Gut–böse, rechts–links: Büttner stellt diese Binarität infrage

Büttner, der sein Bett auch als Ort der Ruhe, der Verweigerung vor Produktivität erzählt – und sich natürlich dabei auch auf Tracey Emins My Bed bezieht –, nimmt hier die Täter-Opfer-Dualität feinsinnig in den Blick, die stattfindende Verwischung von gut–böse und rechts–links. Er stellt infrage, ob Binarität im politischen Diskurs noch aktuell ist. Und ob sie – wie in anderen Feldern schon länger geschehen – angezweifelt werden könnte. Ist dieses Bett ein Sinnbild eines Gesellschaft zersetzenden Milieus oder einer Gesellschaft zersetzenden Gesellschaft?

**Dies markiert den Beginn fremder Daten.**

(** X6. A supplied, non-empty [company_strength] is returned as it is,
    whatever the counts are, and changes nothing else: the call returns
    exactly when the call without it returns, with the same result but
    for [signals.company_strength]. *)
Theorem supplied_company_strength_only_echoed model a cs :
  cs <> EmptyString ->
  predict_job model (with_company_strength (Some cs) a)
  = (r <- predict_job model (with_company_strength None a) ;;
     Ok (set_company_strength cs r)).
Proof.
  intros N. unfold predict_job, combined_text, with_company_strength.
  cbn [Args.title Args.description Args.requirements Args.company_profile
       Args.followers Args.employees Args.engagement Args.company_strength
       Args.missing_website_flag Args.suspicious_email_flag Args.short_profile_flag
       Args.suspicion_score].
  assert (F : Py.falsy (Some cs) = false) by (destruct cs; [contradiction|reflexivity]).
  rewrite F. cbn [Py.falsy Py.str_or_empty].
  unfold bind.
  repeat match goal with
         | |- match ?x with Ok _ => _ | Raise _ => _ end = _ =>
             destruct x; [|reflexivity]
         end.
  reflexivity.
Qed.

Lemma supplied_company_strength_only_echoed_witness :
  exists r,
    predict_job (demo_model 0.5) (with_company_strength (Some "strong") scam_test) = Ok r
    /\ Signals.company_strength (Prediction.signals r) = "strong"
    /\ Signals.followers (Prediction.signals r) = 120
    /\ Signals.weak_company (Prediction.signals r) = true.
Proof.
  rewrite (supplied_company_strength_only_echoed (demo_model 0.5) scam_test "strong")
    by discriminate.
  destruct (predict_job (demo_model 0.5) (with_company_strength None scam_test))
    as [r|e] eqn:E; [|vm_compute in E; discriminate].
  exists (set_company_strength "strong" r). split; [reflexivity|].
  vm_compute in E. injection E as <-. repeat split.
Defined.

(** ** Weak companies *)

(** X7. A call that returns without [followers], without [employees] or
    without [engagement] reports a weak company and adds 0.08 for it,
    since an omitted count is 0; without [followers] or without
    [employees] a derived company strength is ["weak"]. *)
Theorem omitted_counts_make_company_weak model a r :
  predict_job model a = Ok r ->
  (Args.followers a = Py.VNone \/ Args.employees a = Py.VNone
   \/ Args.engagement a = Py.VNone ->
   Signals.weak_company (Prediction.signals r) = true
   /\ Breakdown.weak_company (Prediction.risk_breakdown r) = 0.08%float)
  /\ (Args.followers a = Py.VNone \/ Args.employees a = Py.VNone ->
      Py.falsy (Args.company_strength a) = true ->
      Signals.company_strength (Prediction.signals r) = "weak").
Proof.
  intros H. apply predict_job_inv in H.
  destruct H as (p & fi & ei & gi & si & risk & mw & se & sp & Hp & Hf & He & Hg & H).
  cbv zeta in H. destruct H as (_ & Hrisk & _ & _ & _ & ->).
  apply composite_risk_inv in Hrisk as (sc & kc & _ & _ & ->).
  cbn [Prediction.signals Prediction.risk_breakdown Signals.weak_company
       Signals.company_strength Risk.breakdown Breakdown.weak_company].
  split.
  - intros O.
    assert (W : (fi <? 500) || (ei <? 10) || (gi <? 5) = true).
    { destruct O as [O|[O|O]]; rewrite O in *; cbn in Hf, He, Hg.
      - assert (fi = 0) as -> by congruence. reflexivity.
      - assert (ei = 0) as -> by congruence. apply orb_true_iff. left.
        apply orb_true_r.
      - assert (gi = 0) as -> by congruence. apply orb_true_r. }
    rewrite W. split; reflexivity.
  - intros O F. rewrite F. unfold _compute_company_strength.
    destruct O as [O|O]; rewrite O in *; cbn in Hf, He.
    + assert (fi = 0) as -> by congruence. reflexivity.
    + assert (ei = 0) as -> by congruence. rewrite orb_true_r. reflexivity.
Qed.

Lemma omitted_counts_make_company_weak_witness :
  exists r,
    predict_job (demo_model 0.5) (with_followers (Py.VInt 450000)) = Ok r
    /\ Signals.weak_company (Prediction.signals r) = true
    /\ Signals.company_strength (Prediction.signals r) = "weak".
Proof.
  destruct (predict_job (demo_model 0.5) (with_followers (Py.VInt 450000)))
    as [r|e] eqn:E; [|vm_compute in E; discriminate].
  exists r. split; [reflexivity|].
  destruct (omitted_counts_make_company_weak _ _ _ E) as [W S]. split.
  - apply W. right. left. reflexivity.
  - apply S; [right; reflexivity|reflexivity].
Defined.

(** X8. The two notions of a weak company differ.  When the company
    strength is derived, the result says ["weak"] without the weak-company
    signal exactly when there are at least 500 followers, 10 to 19
    employees and an engagement of at least 5; and it has the signal with
    a strength other than ["weak"] exactly when there are at least 500
    followers, at least 20 employees and an engagement below 5. *)
Theorem weak_signal_and_strength_disagree model a r :
  predict_job model a = Ok r ->
  Py.falsy (Args.company_strength a) = true ->
  let s := Prediction.signals r in
  (Signals.company_strength s = "weak" /\ Signals.weak_company s = false
   <-> 500 <= Signals.followers s /\ 10 <= Signals.employees s < 20
       /\ 5 <= Signals.engagement s)
  /\ (Signals.company_strength s <> "weak" /\ Signals.weak_company s = true
      <-> 500 <= Signals.followers s /\ 20 <= Signals.employees s
          /\ Signals.engagement s < 5).
Proof.
  intros H F. apply predict_job_inv in H.
  destruct H as (p & fi & ei & gi & si & risk & mw & se & sp & _ & _ & _ & _ & H).
  cbv zeta in H. destruct H as (_ & _ & _ & _ & _ & ->).
  cbv zeta.
  cbn [Prediction.signals Signals.weak_company Signals.company_strength
       Signals.followers Signals.employees Signals.engagement].
  rewrite F. unfold _compute_company_strength.
  destruct (Z.ltb_spec fi 500), (Z.ltb_spec ei 20), (Z.ltb_spec ei 10),
    (Z.ltb_spec gi 5), (Z.leb_spec 500 fi), (Z.leb_spec fi 5000);
    cbn [orb andb]; try lia;
    repeat split; intros;
    repeat match goal with H : _ /\ _ |- _ => destruct H end;
    try lia; try congruence; try discriminate.
Qed.

Lemma weak_signal_and_strength_disagree_witness :
  exists r,
    predict_job (demo_model 0.5)
      (Enrichment.raw_call None (Enrichment.bare_row Enrichment.NaN)) = Ok r
    /\ Signals.company_strength (Prediction.signals r) = "weak"
    /\ Signals.weak_company (Prediction.signals r) = false.
Proof.
  match goal with |- exists r, ?c = _ /\ _ =>
    destruct c as [r|e] eqn:E; [|vm_compute in E; discriminate] end.
  exists r. split; [reflexivity|].
  destruct (weak_signal_and_strength_disagree _ _ _ E eq_refl) as [W _].
  apply W. vm_compute in E. injection E as <-. cbn. lia.
Defined.

(** ** Letter case, whitespace and words *)

Lemma isspace_lower_char c : PyStr.isspace (PyStr.lower_char c) = PyStr.isspace c.
Proof. destruct c as [[] [] [] [] [] [] [] []]; reflexivity. Qed.

Lemma lower_char_idem c :
  PyStr.lower_char (PyStr.lower_char c) = PyStr.lower_char c.
Proof. destruct c as [[] [] [] [] [] [] [] []]; reflexivity. Qed.

Lemma lower_idem s : PyStr.lower (PyStr.lower s) = PyStr.lower s.
Proof.
  induction s as [|c r IH]; [reflexivity|].
  cbn [PyStr.lower]. rewrite lower_char_idem, IH. reflexivity.
Qed.

(** Lower-casing a text lower-cases its words. *)
Lemma split_lower s : PyStr.split (PyStr.lower s) = map PyStr.lower (PyStr.split s).
Proof.
  induction s as [|c r IH]; [reflexivity|].
  cbn [PyStr.lower PyStr.split]. rewrite isspace_lower_char.
  destruct (PyStr.isspace c); [exact IH|].
  destruct r as [|d r']; [reflexivity|].
  cbn [PyStr.lower] in *. rewrite isspace_lower_char.
  destruct (PyStr.isspace d).
  - rewrite IH. reflexivity.
  - rewrite IH. destruct (PyStr.split (String d r')); reflexivity.
Qed.

Lemma len_zero s : (PyStr.len s =? 0) = true <-> s = EmptyString.
Proof.
  unfold PyStr.len. destruct s; cbn [String.length]; split; intros H;
    try reflexivity; try discriminate; apply Z.eqb_eq in H; lia.
Qed.

(** The two emptiness tests of [_heuristic_flags] add nothing to the
    tests they are joined with. *)
Lemma missing_website_test s :
  (PyStr.len s =? 0) || negb (PyStr.contains "http" (PyStr.lower s))
  = negb (PyStr.contains "http" (PyStr.lower s)).
Proof.
  destruct (PyStr.len s =? 0) eqn:E; [|reflexivity].
  apply len_zero in E. subst s. reflexivity.
Qed.

Lemma short_profile_test s :
  (PyStr.len (PyStr.strip s) =? 0) || (Z.of_nat (List.length (PyStr.split s)) <? 30)
  = (Z.of_nat (List.length (PyStr.split s)) <? 30).
Proof.
  destruct (PyStr.len (PyStr.strip s) =? 0) eqn:E; [|reflexivity].
  apply len_zero in E. apply strip_empty_split in E. rewrite E. reflexivity.
Qed.

Lemma suspicious_contact_lower s1 s2 :
  PyStr.lower s1 = PyStr.lower s2 -> suspicious_contact s1 = suspicious_contact s2.
Proof. unfold suspicious_contact. intros ->. reflexivity. Qed.

Lemma suspicious_contact_bit s : suspicious_contact s = 0 \/ suspicious_contact s = 1.
Proof. unfold suspicious_contact. destruct (existsb _ _); auto. Qed.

Was ist denn überhaupt real, fragt Büttner berechtigterweise. Und weil es darauf keine wirkliche Antwort gibt, werden die Grenzen von Wissenschaft und Politik sichtbar, die ja mindestens die Vermittlungsschwierigkeiten von Sachzwängen in der Bevölkerung betreffen. Hier wird das System in den Blick genommen, das Narrative befördert, die die Löcher der Erzählung füllen.